Nous pensons enfin à l'article 21, qui vise à passer d'un régime de simple déclaration à un régime d'autorisation concernant l'instruction en famille. Cet article, utilement modifié par le Sénat, a été rétabli dans sa version initiale lors de l'examen en commission spéciale. Cet article est très dangereux pour nos libertés ! La liberté de choisir les modalités d'instruction d'un enfant est le corollaire du principe de la liberté de l'enseignement. Il figure au nombre des principes fondamentaux reconnus par les lois de la République. Ainsi cet article a de fortes chances d'être jugé contraire à notre constitution. Un de plus ! Il nous semble surtout peu efficace pour lutter contre le fondamentalisme puisque, dans ce domaine, il s'agit de contrôler les personnes pratiquant l'instruction au sein de la famille, afin de s'assurer que les enfants reçoivent une éducation conforme, et non pas de s'attaquer au principe de l'instruction en famille lui-même et à toutes les familles qui ont fait ce choix.

Enfin, les dispositions relatives aux associations cultuelles continuent de prévoir des contraintes superflues en imposant des lourdeurs administratives et comptables à l'ensemble des associations alors que, dans leur immense majorité, celles-ci sont parfaitement respectueuses des valeurs de la République. Elles n'avaient surtout pas besoin de ces nouvelles contraintes.
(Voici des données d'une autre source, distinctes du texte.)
(* ===== verification/PagingSpec.v ===== *)
(** * What the pager promises

    The abstract specification is a memory: a page of bytes per page id, read
    and written page-wise.  The pager, driven through its public calls,
    refines it for as long as it is connected; a call may fail, and a call
    that fails has no effect on the memory.  The theorems of the pager follow
    from the specifications of [PagingAccess]. *)

From S2P Require Import Prelude Machine Protocol PageService Paging PagingInv PagingOps PagingAccess.

(** ** The abstract memory *)

Definition mem_upd (V : memory) (p : Z) (bs : list byte) : memory :=
  λ q, if decide (q = p) then bs else V q.

(** The calls of a client: read a page, overwrite bytes of a page, hint. *)
Inductive mem_op :=
| MRead (p : Z)
| MWrite (p : Z) (off : nat) (bs : list byte)
| MPrefetch (start count : Z).

Inductive mem_res :=
| RData (bs : list byte)
| RDone
| RFail.

Inductive mem_step : memory → mem_op → mem_res → memory → Prop :=
| step_read V p : mem_step V (MRead p) (RData (V p)) V
| step_write V p off bs :
    mem_step V (MWrite p off bs) RDone (mem_upd V p (splice (V p) off bs))
| step_prefetch V start count : mem_step V (MPrefetch start count) RDone V
| step_fail V o : mem_step V o RFail V.

Inductive mem_steps : memory → list mem_op → list mem_res → memory → Prop :=
| steps_nil V : mem_steps V [] [] V
| steps_cons V o r V' os rs V'' :
    mem_step V o r V' → mem_steps V' os rs V'' → mem_steps V (o :: os) (r :: rs) V''.

(** ** The same calls on the pager *)

Section client_calls.
Context {W : Type} {RO : RpcOps W}.

(** A write goes through the pointer a write access returned. *)
Definition run_op (o : mem_op) : M (PS (W:=W)) mem_res :=
  match o with
  | MRead p =>
      r ← dsm_access_page p 0;
      match r with
      | Some ptr => bs ← read_mem ptr page_bytes; mret (RData bs)
      | None => mret RFail
      end
  | MWrite p off bs =>
      r ← dsm_access_page p 1;
      match r with
      | Some ptr => write_mem (ptr + Z.of_nat off) bs;; mret RDone
      | None => mret RFail
      end
  | MPrefetch start count => dsm_prefetch_pages start count;; mret RDone
  end.

Fixpoint run_ops (os : list mem_op) : M (PS (W:=W)) (list mem_res) :=
  match os with
  | [] => mret []
  | o :: os => r ← run_op o; rs ← run_ops os; mret (r :: rs)
  end.

End client_calls.

(** The calls that respect the API: pages of the context, bytes of a page, a
    [uint8_t] count. *)
Definition op_ok (nvp : Z) (o : mem_op) : Prop :=
  match o with
  | MRead p => 0 <= p < nvp
  | MWrite p off bs => 0 <= p < nvp ∧ (off + length bs ≤ page_bytes)%nat
  | MPrefetch _ count => 0 <= count < 2 ^ 8
  end.

Section refinement.
Context {W : Type} {RO : RpcOps W} {PSV : PageService W}.
Context (live : bool).
Implicit Types (c : dsm_context) (w : W) (s : PS (W:=W)).

(** The bytes behind the pointer of an access are those of the page. *)
Lemma accessed_data V c w p write ptr :
  pager_ok live [] (Some V) (c, w) → accessed c p write ptr →
  ∃ f, 0 <= f < num_pages c ∧ ptr = frame_to_ptr f ∧ frame_data c f = V p.
Proof.
  intros [I R] (pe & Hp & Hv & -> & _). simpl in *. exists (frame_number pe).
  destruct (inv_valid _ _ I _ _ Hp) as [_ (e & He & _)]; [lia|].
  split; [by eapply inv_frame_range|]. split; [done|].
  destruct R as [_ [_ RV]]. specialize (RV _ _ Hp). unfold page_view in RV.
  rewrite Hv in RV. apply RV.
Qed.

(** Writing through the pointer of a write access updates the page. *)
Lemma user_write_ok V c w p write ptr off bs :
  pager_ok live [] (Some V) (c, w) → accessed c p write ptr → u8 write ≠ 0 →
  (off + length bs ≤ page_bytes)%nat →
  wp (write_mem (ptr + Z.of_nat off) bs) (λ _ s,
    pager_ok live [] (Some (mem_upd V p (splice (V p) off bs))) s ∧ same_geometry c s.1 ∧
    page_table s.1 = page_table c) (c, w).
Proof.
  intros Hok Ha Hw Hb.
  destruct (accessed_data _ _ _ _ _ _ Hok Ha) as (f & Hf & -> & Hdata).
  destruct Ha as (pe & Hp & Hv & Hptr & Hd). destruct Hok as [I R]. simpl in *.
  pose proof page_bytes_Z as Hpb.
  assert (frame_number pe = f) as Hfn by (unfold frame_to_ptr, PAGE_SIZE in Hptr; lia).
  destruct (inv_frame_mem _ _ I _ Hf) as [Hm0 Hm1].
  apply wp_write_mem; [lia|unfold zlen at 1; lia|]. split; [|by split]. split; simpl.
  { apply pager_inv_memory; [done|lia|unfold zlen at 1; lia]. }
  destruct R as [Hs [Hfd RV]]. split; [done|]. split; [done|].
  intros q qe Hq. specialize (RV q qe Hq). unfold page_view, mem_upd, frame_data in *.
  simpl in *. case_decide as Eq.
  - subst q. simplify_eq. rewrite Hv in *. simpl in *. destruct RV as (_ & ? & ?).
    split_and!; [|done|by intros ?%Hd].
    replace (Z.to_nat (frame_to_ptr _ + Z.of_nat off))
      with (Z.to_nat (frame_to_ptr (frame_number pe)) + off)%nat by lia.
    rewrite <- Hdata. unfold zlen in *. apply slice_splice_inside; lia.
  - destruct (truthy (valid qe)) eqn:Et; [|done]. destruct RV as (RV & ? & ?).
    split_and!; [|done|done]. rewrite <- RV.
    apply truthy_true in Et. pose proof (inv_valid _ _ I _ _ Hq Et) as Hqm.
    assert (frame_number qe ≠ f) as Hne.
    { intros E. rewrite E in Hqm. apply Eq. eapply mapped_frame_unique; [done|].
      rewrite <- Hfn. apply (inv_valid _ _ I _ _ Hp). lia. }
    destruct Hqm as [_ (e & He & _)]. apply (inv_frame_range _ _ I) in He.
    unfold frame_to_ptr, PAGE_SIZE, zlen in *. apply slice_splice_disjoint; [lia|nia].
Qed.

Definition op_post V c (o : mem_op) (r : mem_res) s : Prop :=
  same_geometry c s.1 ∧ (live = true → r ≠ RFail) ∧
  ∃ V', mem_step V o r V' ∧ pager_ok live [] (Some V') s.

Lemma run_op_ok V c w o :
  pager_ok live [] (Some V) (c, w) → op_ok (num_virtual_pages c) o →
  wp (run_op o) (op_post V c o) (c, w).
Proof.
  intros Hok Ho. destruct o as [p|p off bs|start count]; simpl in *.
  - apply wp_bind. eapply wp_mono; [by apply dsm_access_page_ok|].
    intros [ptr|] [c1 w1] (Hok1 & Hg & Hr); simpl in *.
    + destruct (accessed_data _ _ _ _ _ _ Hok1 Hr) as (f & Hf & -> & Hdata).
      apply wp_bind. eapply wp_read_frame; [apply Hok1|done|]. apply wp_ret.
      split; [done|]. split; [done|]. exists V. rewrite Hdata. split; [constructor|done].
    + apply wp_ret. split; [done|]. split; [done|]. exists V. split; [constructor|done].
  - destruct Ho as [Hp Hb]. apply wp_bind. eapply wp_mono; [by apply dsm_access_page_ok|].
    intros [ptr|] [c1 w1] (Hok1 & Hg & Hr); simpl in *.
    + apply wp_bind. eapply wp_mono; [by apply (user_write_ok V c1 w1 p 1)|].
      intros [] s (Hok2 & Hg2 & _). apply wp_ret. split; [by etrans|]. split; [done|].
      eexists. split; [constructor|done].
    + apply wp_ret. split; [done|]. split; [done|]. exists V. split; [constructor|done].
  - apply wp_bind. eapply wp_mono; [by apply dsm_prefetch_pages_ok|].
    intros [] s (Hok1 & Hg & _). apply wp_ret. split; [done|]. split; [done|].
    exists V. split; [constructor|done].
Qed.

Lemma run_ops_ok V c w os :
  pager_ok live [] (Some V) (c, w) → Forall (op_ok (num_virtual_pages c)) os →
  wp (run_ops os) (λ rs s, same_geometry c s.1 ∧ (live = true → RFail ∉ rs) ∧
    ∃ V', mem_steps V os rs V' ∧ pager_ok live [] (Some V') s) (c, w).
Proof.
  revert V c w. induction os as [|o os IH]; intros V c w Hok Hos; simpl.
  { apply wp_ret. split; [done|]. split; [intros _ Hin; by apply not_elem_of_nil in Hin|].
    exists V. split; [constructor|done]. }
  apply Forall_cons in Hos as [Ho Hos].
  apply wp_bind. eapply wp_mono; [by apply run_op_ok|].
  intros r [c1 w1] (Hg & Hl & V1 & Hstep & Hok1). simpl in *.
  apply wp_bind. eapply wp_mono.
  { apply (IH V1); [done|]. destruct Hg as (_ & E & _). by rewrite E. }
  intros rs s (Hg2 & Hl2 & V2 & Hsteps & Hok2). apply wp_ret.
  split; [by etrans|]. split.
  - intros Hlive. rewrite not_elem_of_cons. split; [symmetry; by apply Hl|by apply Hl2].
  - exists V2. split; [|done]. by econstructor.
Qed.

End refinement.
En définitive, vous voulez à juste titre lutter contre une très petite minorité de personnes qui nous posent de graves problèmes, mais vous bridez les libertés de la majorité de la population. Vous imposez de nouvelles contraintes aux cultes par le biais de mesures qui se révéleront inefficaces. C'est pourquoi notre groupe s'exprimera une nouvelle fois très majoritairement contre ce texte.